Certains jours, il se dit qu’il aimerait emmener Clara dans un désert sans passé ni avenir. Il y aurait au cœur de l’horizon pierreux un piano. Ils invoqueraient la sensation intense, douloureuse et joyeuse, d’être au centre du monde, reconnaissable à ses étoiles filantes, aux traces de météorites, à l’odeur de miel et de pomme verte, au fait que les corps n’y ont pas d’ombre. Elle jouerait La Tempête de Beethoven, comme pour la première fois. Les mauvaises pensées tomberaient en poussière sur le sable et…

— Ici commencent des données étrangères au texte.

(* ===== verification/MemoryStoreCalls.v ===== *)
(** * Controlled memory: every call of the store

    The calls on memories, one by one: whatever other connections do between
    their accesses, each keeps the invariant and evolves the database. A
    creation that commits reads back as its draft. *)

From S2P Require Import Prelude RustStr Errors MemoryProtocol MemoryRetrieval Database MemoryStore PeopleStore MemorySchema MemoryStoreProofs MemoryRely MemoryStoreSafety.

Section Calls.
Context `{Sha : Sha256} {ShaLaws : Sha256Laws Sha} (MIGRATIONS : list rstr).

Abbreviation safe_call := (safe_op store_inv evolves guarantee).

Lemma call_bind {A B} (m : op A) (k : A -> op B) Q db :
  safe_call m (fun a db => safe_call (k a) Q db) db -> safe_call (bind m k) Q db.
Proof. apply safe_op_bind. Qed.

Lemma call_mono {A} (p : op A) (Q Q' : A -> Database -> Prop) db :
  safe_call p Q db -> (forall a db, Q a db -> Q' a db) -> safe_call p Q' db.
Proof. intros H QQ. eapply safe_mono; [|exact H]. intros [a|e] d; [apply QQ|done]. Qed.

Lemma call_query {A} (q : Database -> sql A) (Q : A -> Database -> Prop) db :
  (forall db' a, evolves db db' -> store_inv db' -> q db' = Ok a -> Q a db') -> safe_call (query q) Q db.
Proof. apply safe_op_query, guarantee_refl. Qed.

Lemma call_transaction {A} (body : Tx A) (Q : A -> Database -> Prop) db :
  (forall env n db' a n' db'', evolves db db' -> store_inv db' -> body env n db' = Ok (a, n', db'') ->
     store_inv db'' /\ guarantee db' db'' /\ Q a db'') -> safe_call (transaction body) Q db.
Proof. apply safe_op_transaction, guarantee_refl. Qed.

(** ** Calls that only learn that time has passed *)

Definition harmless {A} (p : op A) : Prop := forall db, safe_call p (fun _ db' => evolves db db') db.

Lemma harmless_bind {A B} (m : op A) (k : A -> op B) : harmless m -> (forall a, harmless (k a)) -> harmless (bind m k).
Proof.
  intros M K db. apply call_bind. eapply call_mono; [apply M|]. intros a db' E. eapply call_mono; [apply K|].
  intros b db'' E'. exact (evolves_trans _ _ _ E E').
Qed.

Lemma harmless_lift {A} (r : mresult A) : harmless (lift r).
Proof. intros db. apply safe_op_lift. intros a _. apply evolves_refl. Qed.

Lemma harmless_query {A} (q : Database -> sql A) : harmless (query q).
Proof. intros db. apply call_query. auto. Qed.

Lemma harmless_if {A} (b : bool) (p q : op A) : harmless p -> harmless q -> harmless (if b then p else q).
Proof. by destruct b. Qed.

Lemma harmless_transaction {A} (body : Tx A) :
  (forall env n db a n' db', store_inv db -> body env n db = Ok (a, n', db') -> store_inv db' /\ guarantee db db') ->
  harmless (transaction body).
Proof.
  intros H db. apply call_transaction. intros env n db' a n' db'' E I B. destruct (H _ _ _ _ _ _ I B) as [I' G].
  split; [done|]. split; [done|]. eapply evolves_trans; [exact E|]. by apply guarantee_evolves.
Qed.

#[local] Hint Resolve harmless_bind harmless_lift harmless_query harmless_if : harmless.

Lemma check_migrations_harmless ms : forall i, harmless (check_migrations (M := op) i ms).
Proof. induction ms; intros i; cbn [check_migrations]; auto with harmless. Qed.
#[local] Hint Resolve check_migrations_harmless : harmless.

Lemma validate_database_harmless : harmless (validate_database MIGRATIONS (M := op)).
Proof. unfold validate_database, validate_migrations, read_user_version, foreign_key_failures. auto 20 with harmless. Qed.
#[local] Hint Resolve validate_database_harmless : harmless.

Lemma connection_harmless : harmless (connection MIGRATIONS).
Proof. unfold connection. auto with harmless. Qed.
#[local] Hint Resolve connection_harmless : harmless.

(** ** Expiry *)

Lemma expiry_ok matching t db n db' : store_inv db -> update_memories matching (expire_columns t) db = Ok (n, db') ->
  store_inv db' /\ guarantee db db'.
Proof.
  intros [M P] U. pose proof (expire_columns_id t) as ID. split; [split|split].
  - eapply update_inv; eauto. intros m c _ R _ A C. by eapply expire_columns_ok.
  - by eapply update_people_ok.
  - eapply update_evolves; eauto. intros m _ _ c A. left. by eapply expire_columns_revision.
  - apply update_memories_Ok in U as (l & -> & _). by apply justified_same.
Qed.

Lemma expire_due_harmless now : harmless (expire_due now).
Proof.
  apply harmless_transaction. intros env n db a n' db' I H. unfold expire_due_in in H. tx_inv H. by eapply expiry_ok.
Qed.
#[local] Hint Resolve expire_due_harmless : harmless.

Lemma prune_expired_safe now : harmless (prune_expired MIGRATIONS now).
Proof. unfold prune_expired. auto with harmless. Qed.

Lemma expire_session_safe session at_ : harmless (expire_session MIGRATIONS session at_).
Proof.
  unfold expire_session. apply harmless_bind; [auto with harmless|]. intros _. apply harmless_transaction.
  intros env n db a n' db' I H. tx_inv H. by eapply expiry_ok.
Qed.

(** ** Reading *)

Lemma record_by_id_knows id db r : store_inv db -> record_by_id id db = Ok (Some r) ->
  knows r db /\ MemoryId_get r.(record_id) = id.
Proof.
  intros [I _]. unfold record_by_id. destruct (record_rows _ db) as [|j l] eqn:E; [done|].
  destruct (row_to_record j) as [r'|] eqn:R; [|done]. intros [= <-].
  destruct (record_rows_elem (fun m : memory_row => m_id m =? id) db j) as (M & X & _); [rewrite E; left|]. breflect.
  split; [by eapply knows_read|]. apply row_to_record_describes in R as [D _]. rewrite (de_id _ _ D). done.
Qed.

Lemma inspect_knows id now db :
  safe_call (inspect MIGRATIONS id now) (fun r db' => evolves db db' /\ knows r db' /\ MemoryId_get r.(record_id) = MemoryId_get id) db.
Proof.
  unfold inspect. apply call_bind. eapply call_mono; [apply connection_harmless|]. intros ? d1 E1. apply call_bind.
  eapply call_mono; [apply expire_due_harmless|]. intros ? d2 E2. apply call_bind, safe_op_lift. intros i I.
  apply call_bind, call_query. intros d3 o E3 V O. apply safe_op_lift. intros r R. destruct o as [x|]; [|done]. injection R as <-.
  unfold sqlite_integer in I. destruct (_ <=? _); [|done]. injection I as <-. split; [|by eapply record_by_id_knows].
  exact (evolves_trans _ _ _ E1 (evolves_trans _ _ _ E2 E3)).
Qed.

Lemma inspect_safe id now : harmless (inspect MIGRATIONS id now).
Proof. intros db. eapply call_mono; [apply inspect_knows|]. by intros r d [E _]. Qed.
#[local] Hint Resolve inspect_safe : harmless.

Mais depuis quelques jours, Clara prend de la distance. Elle semble se décourager, et laisse échapper des phrases qui ne lui ressemblent pas, comme :
– Je suis trop vieille pour toi.
Et si elle avait raison ? Peut-être n’est-il tombé amoureux d’une femme mûre et artistiquement accomplie que parce qu’il se sent lui-même immature et un peu stérile ? Peut-être aime-t-il encore trop égoïstement ?
13 février. Aujourd’hui, à l’heure du déjeuner, dans les sous-sols de l’Arsenal, j’ai feuilleté de poussiéreux volumes qui traitent de l’amour. J’ai éternué. Je me suis demandé si le fantasme de l’amour exclusif entre deux personnes, si répandu, n’est pas, comme certains utopistes l’ont affirmé, un dérivé de l’instinct de propriété.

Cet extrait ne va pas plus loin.